Microalgal Polyphosphate Drives One-Pot Complete Enzymatic Generation of Flavin Adenine Dinucleotide from Adenosine and Riboflavin

Flavin adenine dinucleotide (FAD) is a universal cellular cofactor involved in biological redox and radical metabolism reactions. FAD biosynthesis from riboflavin typically proceeds through two ATP-dependent enzymatic reactions, with flavin mononucleotide (FMN) as the intermediate. Traditional in vivo methods employ microorganisms for FAD synthesis at an industrial scale; however, these approaches often suffer from complex purification processes. Considering the atomic economy and percentage yield, in vitro enzymatic FAD synthesis using enzymes could be a more efficient and sustainable alternative. While catalytically efficient, the requirements of expensive ATP (substrate) limit the industrialization of enzymatic FAD synthesis.

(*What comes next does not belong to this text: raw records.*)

(** *** Numbers in a field of six and seven characters *)
Definition digit (d : Z) : Z := u8 (48 + d).
Fixpoint count_digits (n : nat) (temp digits : Z) : option Z :=
  match n with
  | O => None
  | S n' => if temp =? 0 then Some digits else count_digits n' (temp / 10) (digits + 1)
  end.
Fixpoint pow10_loop (n : nat) (pow10 : Z) : Z :=
  match n with O => pow10 | S n' => pow10_loop n' (u64 (pow10 * 10)) end.
Fixpoint six_digits (n : nat) (x : Z) (acc : list Z) : list Z :=
  match n with O => acc | S n' => six_digits n' (x / 10) (digit (x mod 10) :: acc) end.
Definition tsu_error : list Z := [91; 101; 114; 114; 105; 93; 0].
Definition tsu (x : Z) : list Z :=
  if x <? 1000000 then six_digits 6 x [] ++ [0]
  else
    match count_digits 103 x 0 with
    | None => tsu_error
    | Some digits =>
        let exp := digits - 3 in
        let round := (x / pow10_loop (Z.to_nat exp) 1) mod 1000 in
        [digit (round / 100); digit (round / 10 mod 10); digit (round mod 10); 101; digit (exp / 10); digit (exp mod 10); 0]
    end.
Fixpoint lead_loop (fuel : nat) (t exp : Z) : Z * Z :=
  match fuel with
  | O => (t, exp)
  | S f => if 1000 <=? t then lead_loop f (t / 10) (exp + 1) else (t, exp)
  end.
Definition tsi (x : Z) : list Z :=
  let ux := if x <? 0 then u64 (- x) else x in
  let sign := if x <? 0 then 45 else 32 in
  match count_digits 103 ux 0 with
  | None => [91; 101; 114; 114; 105; 93; 32; 0]
  | Some _ =>
      if ux <? 1000000 then sign :: six_digits 6 ux [] ++ [0]
      else
        let (t, exp) := lead_loop 20 ux 0 in
        let lead := if 1000 <=? t then 999 else t in
        if 99 <? exp then replicate 7 42 ++ [0]
        else [sign; digit (lead / 100); digit (lead / 10 mod 10); digit (lead mod 10); 101; digit (exp / 10); digit (exp mod 10); 0]
  end.

(** ** Frame buffers *)
Definition MAX_FB : Z := 128.
Definition VGA_MAX_WIDTH : Z := 1920.
Definition VGA_MAX_HEIGHT : Z := 1080.
Definition VGA_MAX_BPP : Z := 32.
Inductive fb_type := FB_NOT_EXISTS | FB_VGA3 | FB_BGA.
Definition fb_type_code (t : fb_type) : Z := match t with FB_NOT_EXISTS => 0 | FB_VGA3 => 1 | FB_BGA => 2 end.
(** Offsets in the packed [struct frame_buffer] and its size; the structure of
    the VESA mode has 264 bytes, the frame buffer address at 40. *)
Definition fb_type_at : Z := 0.
Definition fb_id : Z := 4.
Definition fb_vbe_addr : Z := 12.
Definition fb_width : Z := 20.
Definition fb_height : Z := 24.
Definition fb_bpp : Z := 28.
Definition fb_pitch : Z := 29.
Definition fb_buf_addr : Z := 33.
Definition sizeof_frame_buffer : Z := 262.
Definition sizeof_vbe_mode_info : Z := 264.
Definition vbe_PhysBasePtr : Z := 40.

(** The 16-bit ports of the Bochs adapter. *)
Class PortIO16 (hw : Type) := { outw : hw -> Z -> Z -> hw }.

Section Gfx.
Context {M : Machine} {hw : Type} `{PortIO32 hw} `{PortIO16 hw}.
Record gfx := Gfx { g_k : kstate; g_mem : mem; fb_global : gmap Z Z; g_hw : hw }.
Definition set_g_mem (m : mem) (s : gfx) : gfx := Gfx (g_k s) m (fb_global s) (g_hw s).
Definition set_fb_global (t : gmap Z Z) (s : gfx) : gfx := Gfx (g_k s) (g_mem s) t (g_hw s).
Definition fb_ptr (s : gfx) (i : Z) : Z := default 0 (fb_global s !! i).
Definition g_kern {A} (c : ST kstate A) : ST gfx A := fun s =>
  match c (g_k s) with
  | Done (a, k) => Done (a, Gfx k (g_mem s) (fb_global s) (g_hw s))
  | Panicked => Panicked | Faulted => Faulted | Stuck => Stuck
  end.
Definition g_dev {A} (c : ST hw A) : ST gfx A := fun s =>
  match c (g_hw s) with
  | Done (a, h) => Done (a, Gfx (g_k s) (g_mem s) (fb_global s) h)
  | Panicked => Panicked | Faulted => Faulted | Stuck => Stuck
  end.
Definition g_st (n : nat) (a v : Z) : ST gfx unit := modify (fun s => set_g_mem (st_le n (g_mem s) a v) s).
Definition g_ld (n : nat) (a : Z) : ST gfx Z := gets (fun s => ld_le n (g_mem s) a).
Definition g_slot : ST gfx Z := fun s =>
  match get_a_free_slot (fb_ptr s) 0 MAX_FB with Some i => Done (i, s) | None => Panicked end.
Definition too_large (width height bpp : Z) : bool :=
  (VGA_MAX_WIDTH <? width) || (VGA_MAX_HEIGHT <? height) || (VGA_MAX_BPP <? bpp).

To overcome the ATP requirements, here we develop a two-enzyme cascade for ATP regeneration from adenosine using wastewater microalgal polyphosphate as the P-donor. With the ATP regeneration system, the bifunctional riboflavin kinase/FAD synthetase and pyrophosphatase completely convert saturated riboflavin into FAD within 2 h with a titer of ∼1.2 g/L (1.5 mmol/L). Notably, orthophosphate, the only byproduct of this enzymatic process, can be recycled to synthesize polyphosphate by wastewater microalgae, which can then be fed back into the system as the P-donor in the ATP regeneration step, resulting in a FAD synthesis process with almost net-zero waste generation.